La Russie a procédé aux expulsions sous couvert de sauvetages, d’initiatives de réadaptation médicale et de programmes d’adoption. Mais les faits ont été mis en lumière par des témoignages, des reportages du New York Times et d’autres médias occidentaux, les médias ukrainiens, des enquêteurs indépendants, les Nations Unies et une multitude d’organisations gouvernementales et de défense des droits.
« Ils ont commis le crime à la vue de tous et ont exprimé leur fierté de le faire », a déclaré Stephen Rapp, ancien ambassadeur itinérant qui dirigeait le Bureau de la justice pénale mondiale au Département d’État, dans un e-mail.

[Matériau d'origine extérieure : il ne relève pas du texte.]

#[export] Instance Account_row : Row Account := ac_id.
#[export] Instance Session_row : Row Session := ss_id.

#[export] Instance Account_settable : Settable Account := fun r =>
  mkAccount (ac_id r) (ac_email r) (ac_username r) (ac_passwordHash r) (ac_firstName r) (ac_lastName r)
    (ac_globalRole r) (ac_adminPermissions r) (ac_isActive r) (ac_emailVerifiedAt r) (ac_lastLoginAt r)
    (ac_failedLogins r) (ac_lockedUntil r) (ac_tokensValidAfter r) (ac_deletedAt r).
#[export] Instance Session_settable : Settable Session := fun r =>
  mkSession (ss_id r) (ss_userId r) (ss_refreshHash r) (ss_familyId r) (ss_parentId r) (ss_expiresAt r)
    (ss_usedAt r) (ss_revokedAt r).

(** [a_keys] is the Redis strings with their expiry, [a_counters] the Redis counters. *)
Record Auth := mkAuth {
  a_accounts : list Account; a_sessions : list Session; a_oauth : list OAuthIdentity;
  a_keys : gmap string (string * Z); a_counters : gmap string (Z * option Z);
  a_audit : list AuditEntry; a_mails : list (string * string); a_next : N }.

#[export] Instance Auth_settable : Settable Auth := fun s =>
  mkAuth (a_accounts s) (a_sessions s) (a_oauth s) (a_keys s) (a_counters s) (a_audit s) (a_mails s) (a_next s).

Abbreviation MA := (M Auth).

(** The claims of an access token; times are in seconds. *)
Record AccessTokenPayload := mkPayload {
  tk_sub : string; tk_sid : string; tk_jti : string; tk_adm : bool; tk_iat : Z; tk_exp : Z }.

(** What lies outside these services: argon2 and the hash functions, the random
    generators, the JWT library (signature, issuer, audience and expiry), the
    captcha service, the database's case-insensitive text comparison, and the
    configuration. *)
Class Secrets := {
  sha256 : string -> string;
  randomToken : N -> string;
  randomHex : N -> string;
  randomUUID : N -> string;
  argonHash : N -> string -> string;
  argonVerify : string -> string -> option bool;   (* [None]: it throws *)
  jwtSign : AccessTokenPayload -> string;
  jwtVerify : Z -> string -> option AccessTokenPayload;
  turnstileVerify : option string -> option string -> option exn;
  citextEq : string -> string -> bool;
  JWT_ACCESS_TTL_SECONDS : Z;
  JWT_REFRESH_TTL_SECONDS : Z;
  ALLOW_PUBLIC_REGISTRATION : bool;
  PANEL_URL : string }.

(** ** Roles *)

Definition ROLE_RANK (role : string) : option Z :=
  if role =s "user" then Some 0
  else if role =s "support" then Some 1
  else if role =s "admin" then Some 2
  else if role =s "root_admin" then Some 3
  else None.

Definition ADMIN_PERMISSIONS : list string :=
  ["clients.view"; "clients.create"; "clients.update"; "clients.disable"; "clients.password.reset";
   "clients.support"; "clients.delete"; "admin.permissions.manage"; "nodes.view"; "nodes.manage";
   "plans.view"; "plans.manage"; "capacity.view"; "capacity.manage"; "servers.view"; "servers.manage";
   "subscriptions.view"; "subscriptions.manage"; "payments.view"; "payments.manage"; "gateway.view";
   "gateway.manage"; "support.view"; "support.manage"; "testimonials.view"; "testimonials.manage"].

Definition ROLE_DEFAULT_PERMISSIONS (role : string) : list string :=
  if role =s "root_admin" then ["*"]
  else if role =s "admin" then
    ["clients.view"; "clients.create"; "clients.update"; "clients.disable"; "clients.password.reset";
     "clients.support"; "clients.delete"; "nodes.view"; "nodes.manage"; "plans.view"; "plans.manage";
     "capacity.view"; "capacity.manage"; "servers.view"; "servers.manage"; "subscriptions.view";
     "subscriptions.manage"; "payments.view"; "payments.manage"; "gateway.view"; "gateway.manage";
     "support.view"; "support.manage"; "testimonials.view"; "testimonials.manage"]
  else if role =s "support" then
    ["clients.view"; "clients.support"; "nodes.view"; "plans.view"; "capacity.view"; "servers.view";
     "subscriptions.view"; "payments.view"; "support.view"; "support.manage"; "testimonials.view"]
  else [].

(** [None] is the source's ['*']. *)
Definition resolveAdminPermissions (globalRole : string) (granted : list string) : option (gset string) :=
  let roleDefaults := ROLE_DEFAULT_PERMISSIONS globalRole in
  if bool_decide ("*" ∈ roleDefaults) || bool_decide ("*" ∈ granted) then None
  else Some (list_to_set (roleDefaults ++ granted)).

Definition hasAdminPermission (globalRole : string) (granted : list string) (key : string) : bool :=
  match resolveAdminPermissions globalRole granted with
  | None => true
  | Some resolved => bool_decide (key ∈ resolved)
  end.

Definition canActOnRole (actorRole targetRole : string) : bool :=
  default (-1) (ROLE_RANK actorRole) >? default (-1) (ROLE_RANK targetRole).

(** A role with no rank counts as [Infinity] on the left. *)
Definition canAssignRole (actorRole roleToAssign : string) : bool :=
  match ROLE_RANK roleToAssign with
  | Some r => r <=? default (-1) (ROLE_RANK actorRole)
  | None => false
  end.

(** [request.user], as the guard builds it. *)
Record AuthenticatedUser := mkAuthUser {
  me_id : string; me_sessionId : string; me_jti : string; me_isAdmin : bool;
  me_globalRole : string; me_adminPermissions : list string; me_impersonatorId : option string }.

Le Kremlin a utilisé à plusieurs reprises des enfants ukrainiens dans le cadre de sa campagne pour renforcer le soutien à la guerre. Lorsque des enfants d’un foyer collectif ont fui les bombardements russes de Marioupol au début de la guerre, par exemple, ils ont été arrêtés à un point de contrôle russe. Des équipes de médias pro-russes se sont précipitées sur les lieux, ont déclaré des témoins, et des caméras ont suivi les enfants alors qu’ils étaient emmenés plus profondément dans le territoire contrôlé par la Russie.
Il a été décrit comme une opération de sauvetage.
« Toutes les chaînes russes ont montré que les Ukrainiens sont mauvais », a déclaré Oleksandr Yaroshenko, un volontaire qui a été témoin de l’incident au poste de contrôle.
À Kherson, des responsables locaux et des témoins ont décrit la nature orchestrée des enlèvements russes. Peu de temps après que les forces russes se sont emparées de la ville, elles ont travaillé avec des collaborateurs locaux pour compiler des listes d’enfants dans les hôpitaux, les orphelinats et les écoles, selon des procureurs et des témoins ukrainiens.
Des images de caméras de sécurité ont montré des soldats russes armés entrant dans un orphelinat en octobre, et des responsables locaux ont déclaré que 50 enfants avaient été enlevés de l’établissement. Certains d’entre eux, selon des habitants de Kherson, ont ensuite défilé devant les caméras des médias d’information d’État russes.
Les déportations font écho à l’un des chapitres les plus sinistres de l’histoire russe, lorsque Staline a utilisé les déportations pour renforcer le contrôle du Kremlin. De 1936 à 1952, au moins trois millions de personnes ont été arrêtées de chez elles le long des frontières occidentales de l’Union soviétique et d’autres régions, et jetées à des milliers de kilomètres en Sibérie et en Asie centrale, selon les estimations de l’agence des Nations Unies pour les réfugiés.
Le Kremlin a qualifié ces personnes par euphémisme de « colons spéciaux ».
À l’hôpital néonatal de Kherson, le personnel a réussi à sauver la plupart des enfants, mais deux ont été emmenés, a déclaré Mme Pilyarska.
« Certains enfants de Kherson sont toujours en Crimée. On peut parfois les voir dans les médias russes », a-t-elle déclaré par téléphone depuis l’hôpital, qui avait été bombardé ces derniers jours. « Les autres ont tout simplement disparu, et nous ne savons rien d’eux. »
Anna Lukinova, Marlise Simons et Alina Lobzina reportage contribué.